Я нашла школу. Ворота во двор были закрыты. Глухую, как стена, ограду я не помнила — должно быть, ее поставили позже. Я помнила железную ограду, решетку. Ворота были выкрашены неприятной зеленой краской. На воротах было черными буквами написано «Kotelno», котельная. Я нажала на ручку. Закрыто. Я забеспокоилась. Во мне поднималась хорошо знакомая паника, чувство, которое иногда охватывает меня, когда я откуда-нибудь не могу выйти. Я стояла перед воротами как загипнотизированная. Все было таким маленьким! Крыша домика, прилепившегося к стене-ограде, была ветхой, стена с внешней стороны порядком потрескалась, в нижней ее части расползлось влажное пятно. А двор, тот просторный солнечный двор с большим куском голубого неба над ним, как же он сжался! Как только мы все здесь помещались тогда? Папа, мама, брат и я? Может быть, бабушка с дедом во время наших летних приездов спали у своих друзей в домике напротив?

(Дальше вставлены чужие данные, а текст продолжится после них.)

(* ===== verification/Mem.v ===== *)
(** * Byte memory

    The memory the kernel reaches through pointers into the direct map: a
    finite map from byte addresses to bytes, with the little-endian 64-bit
    loads and stores of the page-table code and the byte loops [memset] and
    [memcpy] of proc.c and elf.c. *)

From stdpp Require Import base gmap list fin_maps.
From Stdlib Require Import ZArith Lia.
From S2P Require Import Prelude.

(** ** Counted loops: [for (i = start; n more times; i++) body]. *)
Fixpoint for_up {A : Type} (n : nat) (i : Z) (body : Z -> A -> A) (a : A) : A :=
  match n with
  | O => a
  | S n' => for_up n' (i + 1) body (body i a)
  end.

(** ** Bytes and words *)

Abbreviation mem := (gmap Z Z).

Definition rd8 (m : mem) (a : Z) : Z := u8 (default 0 (m !! a)).
Definition wr8 (m : mem) (a v : Z) : mem := <[a := u8 v]> m.

Fixpoint rdn (n : nat) (m : mem) (a : Z) : Z :=
  match n with
  | O => 0
  | S n' => rd8 m a + 256 * rdn n' m (a + 1)
  end.

Fixpoint wrn (n : nat) (m : mem) (a v : Z) : mem :=
  match n with
  | O => m
  | S n' => wrn n' (wr8 m a v) (a + 1) (v / 256)
  end.

Definition rd64 (m : mem) (a : Z) : Z := rdn 8 m a.
Definition wr64 (m : mem) (a v : Z) : mem := wrn 8 m a v.

(** [memset] and [memcpy]: ascending byte loops. *)
Definition memset (s c n : Z) (m : mem) : mem :=
  for_up (Z.to_nat n) 0 (fun i m => wr8 m (s + i) c) m.
Definition memcpy (d s n : Z) (m : mem) : mem :=
  for_up (Z.to_nat n) 0 (fun i m => wr8 m (d + i) (rd8 m (s + i))) m.

(** [for (i = lo; i < lo + n; i++) p[i] = 0] on 64-bit words. *)
Definition zero_qwords (p : Z) (n : nat) (m : mem) : mem :=
  for_up n 0 (fun i m => wr64 m (p + 8 * i) 0) m.

(** ** The loop rule *)

Lemma for_up_ind {A} (P : Z -> A -> Prop) n i body (a : A) :
  P i a ->
  (forall j x, i <= j < i + Z.of_nat n -> P j x -> P (j + 1) (body j x)) ->
  P (i + Z.of_nat n) (for_up n i body a).
Proof.
  revert i a. induction n as [|n IH]; intros i a H0 Hs; cbn [for_up].
  - by rewrite Z.add_0_r.
  - replace (i + Z.of_nat (S n)) with ((i + 1) + Z.of_nat n) by lia.
    apply IH; [apply Hs; [lia|done]|]. intros. apply Hs; [lia|done].
Qed.

(** ** Loads and stores *)

Lemma rd8_range m a : 0 <= rd8 m a < 256.
Proof. apply Z.mod_pos_bound. reflexivity. Qed.

Lemma rd8_wr8_eq m a v : rd8 (wr8 m a v) a = u8 v.
Proof.
  unfold rd8, wr8. rewrite lookup_insert_eq. cbn. by apply Z.mod_mod.
Qed.

Lemma rd8_wr8_ne m a b v : a <> b -> rd8 (wr8 m a v) b = rd8 m b.
Proof. intros. unfold rd8, wr8. by rewrite lookup_insert_ne. Qed.

Lemma rd8_wrn_out n m a v b :
  b < a \/ a + Z.of_nat n <= b -> rd8 (wrn n m a v) b = rd8 m b.
Proof.
  revert m a v. induction n as [|n IH]; intros m a v H; cbn [wrn]; [done|].
  rewrite IH by lia. apply rd8_wr8_ne. lia.
Qed.

Lemma rd8_wrn_zero n m a b :
  a <= b < a + Z.of_nat n -> rd8 (wrn n m a 0) b = 0.
Proof.
  revert m a. induction n as [|n IH]; intros m a H; cbn [wrn]; [lia|].
  rewrite Z.div_0_l by lia. destruct (Z.eq_dec a b) as [->|Hne].
  - rewrite rd8_wrn_out, rd8_wr8_eq by lia. done.
  - apply IH. lia.
Qed.

Lemma rdn_ext n m m' a :
  (forall b, a <= b < a + Z.of_nat n -> rd8 m b = rd8 m' b) ->
  rdn n m a = rdn n m' a.
Proof.
  revert a. induction n as [|n IH]; intros a H; cbn [rdn]; [done|].
  rewrite (H a) by lia. rewrite (IH (a + 1)); [done|]. intros. apply H. lia.
Qed.

Lemma rdn_shift n m m' a a' :
  (forall i, 0 <= i < Z.of_nat n -> rd8 m (a + i) = rd8 m' (a' + i)) ->
  rdn n m a = rdn n m' a'.
Proof.
  revert a a'. induction n as [|n IH]; intros a a' H; cbn [rdn]; [done|].
  pose proof (H 0 ltac:(lia)) as H0. rewrite !Z.add_0_r in H0. rewrite H0.
  rewrite (IH (a + 1) (a' + 1)); [done|]. intros i Hi.
  replace (a + 1 + i) with (a + (i + 1)) by lia.
  replace (a' + 1 + i) with (a' + (i + 1)) by lia. apply H. lia.
Qed.

Lemma rdn_range n m a : 0 <= rdn n m a < 256 ^ Z.of_nat n.
Proof.
  revert a. induction n as [|n IH]; intros a; cbn [rdn]; [cbn; lia|].
  specialize (IH (a + 1)). pose proof (rd8_range m a).
  rewrite Nat2Z.inj_succ, Z.pow_succ_r by lia. lia.
Qed.

Lemma rdn_wrn_eq n m a v : rdn n (wrn n m a v) a = v mod 256 ^ Z.of_nat n.
Proof.
  revert m a v. induction n as [|n IH]; intros m a v; cbn [rdn wrn].
  { by rewrite Z.mod_1_r. }
  rewrite IH, rd8_wrn_out, rd8_wr8_eq by lia. unfold u8, two8.
  rewrite Nat2Z.inj_succ, Z.pow_succ_r by lia.
  rewrite Z.rem_mul_r by (try apply Z.pow_nonzero; lia). lia.
Qed.

(** A word that is loaded and stored carries its bytes over. *)
Lemma rd8_wrn_rdn n m m' a a' j :
  0 <= j < Z.of_nat n -> rd8 (wrn n m a (rdn n m' a')) (a + j) = rd8 m' (a' + j).
Proof.
  revert m a a' j. induction n as [|n IH]; intros m a a' j Hj; [lia|]. cbn [wrn rdn].
  pose proof (rd8_range m' a'). destruct (Z.eq_dec j 0) as [->|Hne].
  - rewrite !Z.add_0_r, rd8_wrn_out, rd8_wr8_eq by lia. unfold u8, two8.
    rewrite (Z.mul_comm 256), Z.mod_add, Z.mod_small by lia. done.
  - replace ((rd8 m' a' + 256 * rdn n m' (a' + 1)) / 256) with (rdn n m' (a' + 1)) by (Z.div_mod_to_equations; lia).
    replace (a + j) with (a + 1 + (j - 1)) by lia. rewrite IH by lia. f_equal. lia.
Qed.

Lemma rdn_zero n m a :
  (forall b, a <= b < a + Z.of_nat n -> rd8 m b = 0) -> rdn n m a = 0.
Proof.
  revert a. induction n as [|n IH]; intros a H; cbn [rdn]; [done|].
  rewrite (H a), IH by (try (intros; apply H); lia). done.
Qed.

Lemma rd64_range m a : 0 <= rd64 m a < two64.
Proof. apply (rdn_range 8). Qed.

Lemma rd64_wr64_eq m a v : rd64 (wr64 m a v) a = u64 v.
Proof. apply (rdn_wrn_eq 8). Qed.

Lemma rd64_wr64_ne m a b v :
  b + 8 <= a \/ a + 8 <= b -> rd64 (wr64 m a v) b = rd64 m b.
Proof.
  intros. unfold rd64, wr64. apply rdn_ext. intros. apply rd8_wrn_out. lia.
Qed.

Lemma rd8_wr64_out m a v b : b < a \/ a + 8 <= b -> rd8 (wr64 m a v) b = rd8 m b.
Proof. intros. unfold wr64. apply rd8_wrn_out. lia. Qed.

(** ** Block operations *)

Lemma rd8_memset s c n m b :
  0 <= n ->
  rd8 (memset s c n m) b =
    if (s <=? b) && (b <? s + n) then u8 c else rd8 m b.
Proof.
  intros Hn. unfold memset.
  pose proof (for_up_ind
    (fun i x => rd8 x b = if (s <=? b) && (b <? s + i) then u8 c else rd8 m b)
    (Z.to_nat n) 0 (fun i m => wr8 m (s + i) c) m) as H.
  rewrite Z2Nat.id, Z.add_0_l in H by lia. apply H; clear H.
  - destruct (Z.leb_spec s b), (Z.ltb_spec b (s + 0)); simpl; try done; lia.
  - intros j x Hj Hx. destruct (Z.eq_dec (s + j) b) as [<-|Hne].
    + rewrite rd8_wr8_eq.
      destruct (Z.leb_spec s (s + j)), (Z.ltb_spec (s + j) (s + (j + 1)));
        simpl; try done; lia.
    + rewrite rd8_wr8_ne, Hx by done.
      destruct (Z.leb_spec s b), (Z.ltb_spec b (s + j)), (Z.ltb_spec b (s + (j + 1)));
        simpl; try done; lia.
Qed.

Lemma rd8_memcpy d s n m b :
  0 <= n -> d + n <= s \/ s + n <= d ->
  rd8 (memcpy d s n m) b =
    if (d <=? b) && (b <? d + n) then rd8 m (s + (b - d)) else rd8 m b.
Proof.
  intros Hn Hdis. unfold memcpy.
  pose proof (for_up_ind
    (fun i x => forall b, rd8 x b =
       if (d <=? b) && (b <? d + i) then rd8 m (s + (b - d)) else rd8 m b)
    (Z.to_nat n) 0 (fun i m => wr8 m (d + i) (rd8 m (s + i))) m) as H.
  rewrite Z2Nat.id, Z.add_0_l in H by lia. apply H; clear H b.
  - intros b. destruct (Z.leb_spec d b), (Z.ltb_spec b (d + 0)); simpl; try done; lia.
  - intros j x Hj Hx b. destruct (Z.eq_dec (d + j) b) as [<-|Hne].
    + rewrite rd8_wr8_eq, Hx. unfold u8. rewrite Z.mod_small by
        (destruct (_ && _); apply rd8_range).
      destruct (Z.leb_spec d (s + j)), (Z.ltb_spec (s + j) (d + j)),
        (Z.leb_spec d (d + j)), (Z.ltb_spec (d + j) (d + (j + 1)));
        simpl; try lia; f_equal; lia.
    + rewrite rd8_wr8_ne, Hx by done.
      destruct (Z.leb_spec d b), (Z.ltb_spec b (d + j)), (Z.ltb_spec b (d + (j + 1)));
        simpl; try done; lia.
Qed.

Lemma rd8_zero_qwords p n m b :
  rd8 (zero_qwords p n m) b =
    if (p <=? b) && (b <? p + 8 * Z.of_nat n) then 0 else rd8 m b.
Proof.
  unfold zero_qwords.
  apply (for_up_ind
    (fun i x => rd8 x b = if (p <=? b) && (b <? p + 8 * i) then 0 else rd8 m b)
    n 0 (fun i m => wr64 m (p + 8 * i) 0) m).
  - destruct (Z.leb_spec p b), (Z.ltb_spec b (p + 8 * 0)); simpl; try done; lia.
  - intros j x Hj Hx.
    destruct (decide (p + 8 * j <= b < p + 8 * j + 8)) as [Hin|Hout].
    + unfold wr64. rewrite rd8_wrn_zero by lia.
      destruct (Z.leb_spec p b), (Z.ltb_spec b (p + 8 * (j + 1))); simpl; try done; lia.
    + rewrite rd8_wr64_out, Hx by lia.
      destruct (Z.leb_spec p b), (Z.ltb_spec b (p + 8 * j)),
        (Z.ltb_spec b (p + 8 * (j + 1))); simpl; try done; lia.
Qed.

Lemma rd64_ext m m' a :
  (forall b, a <= b < a + 8 -> rd8 m b = rd8 m' b) -> rd64 m a = rd64 m' a.
Proof. intros. by apply rdn_ext. Qed.

Lemma rd64_zero_qwords p n m i :
  0 <= i < Z.of_nat n -> rd64 (zero_qwords p n m) (p + 8 * i) = 0.
Proof.
  intros Hi. apply rdn_zero. intros b Hb. rewrite rd8_zero_qwords.
  destruct (Z.leb_spec p b), (Z.ltb_spec b (p + 8 * Z.of_nat n)); simpl; lia.
Qed.

Lemma rd64_zero_qwords_out p n m a :
  a + 8 <= p \/ p + 8 * Z.of_nat n <= a -> rd64 (zero_qwords p n m) a = rd64 m a.
Proof.
  intros Ha. apply rd64_ext. intros b Hb. rewrite rd8_zero_qwords.
  destruct (Z.leb_spec p b), (Z.ltb_spec b (p + 8 * Z.of_nat n)); simpl; lia.
Qed.

Lemma rd64_memset_zero s n m a :
  0 <= n -> s <= a -> a + 8 <= s + n -> rd64 (memset s 0 n m) a = 0.
Proof.
  intros. apply rdn_zero. intros b Hb. rewrite rd8_memset by lia.
  destruct (Z.leb_spec s b), (Z.ltb_spec b (s + n)); simpl; done || lia.
Qed.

Или в школьном классе, на импровизированных лежаках?
Когда-то живописную улицу с маленькими домиками и садами теперь я не узнавала. Улица превратилась в одну большую стройплощадку, повсюду поднимались новые жилые дома. Я обошла школу, нашла главный вход, вошла, в коридоре столкнулась с мужчиной и двумя женщинами. Я объяснила им, что хотела бы посмотреть на двор, в который пыталась войти с улицы, но там закрыто.
— Зачем вам понадобился двор? — спросил мужчина.
— Там когда-то давно жили мои дед и бабушка.
— Туда нельзя. Там котельная.
— Я бы хотела только на минутку зайти во двор.
— Извините, там нет никакого двора! Там нет ничего! Там котельная. И, насколько мне известно, она была там всегда.
Женщины утвердительно кивали головами, справа налево, по-болгарски.
Я вышла из школы и вернулась к зеленым воротам. Они стояли у меня на пути, как забытый пароль. «Если бы я могла хоть чуть-чуть приоткрыть их, — думала я, — то я бы все вспомнила». Кое-что всплывало: динамичная фигура бабушки, которая постоянно была чем-то занята, готовила еду, убиралась, стирала, гладила, и статичная фигура деда, сидевшего за столом и курившего. Все остальное мутно смешивалось в котельной за зелеными воротами.
Я посмотрела на домик напротив, чудом еще не снесенный. В этом доме, зайдя к друзьям, которых тоже больше нет в живых, умерла моя бабушка. Они вместе смотрели телевизор, вдруг бабушка испуганно спросила: «Почему вдруг все так потемнело?» — и умерла. По крайней мере, такова была новейшая мамина версия предсмертных слов бабушки.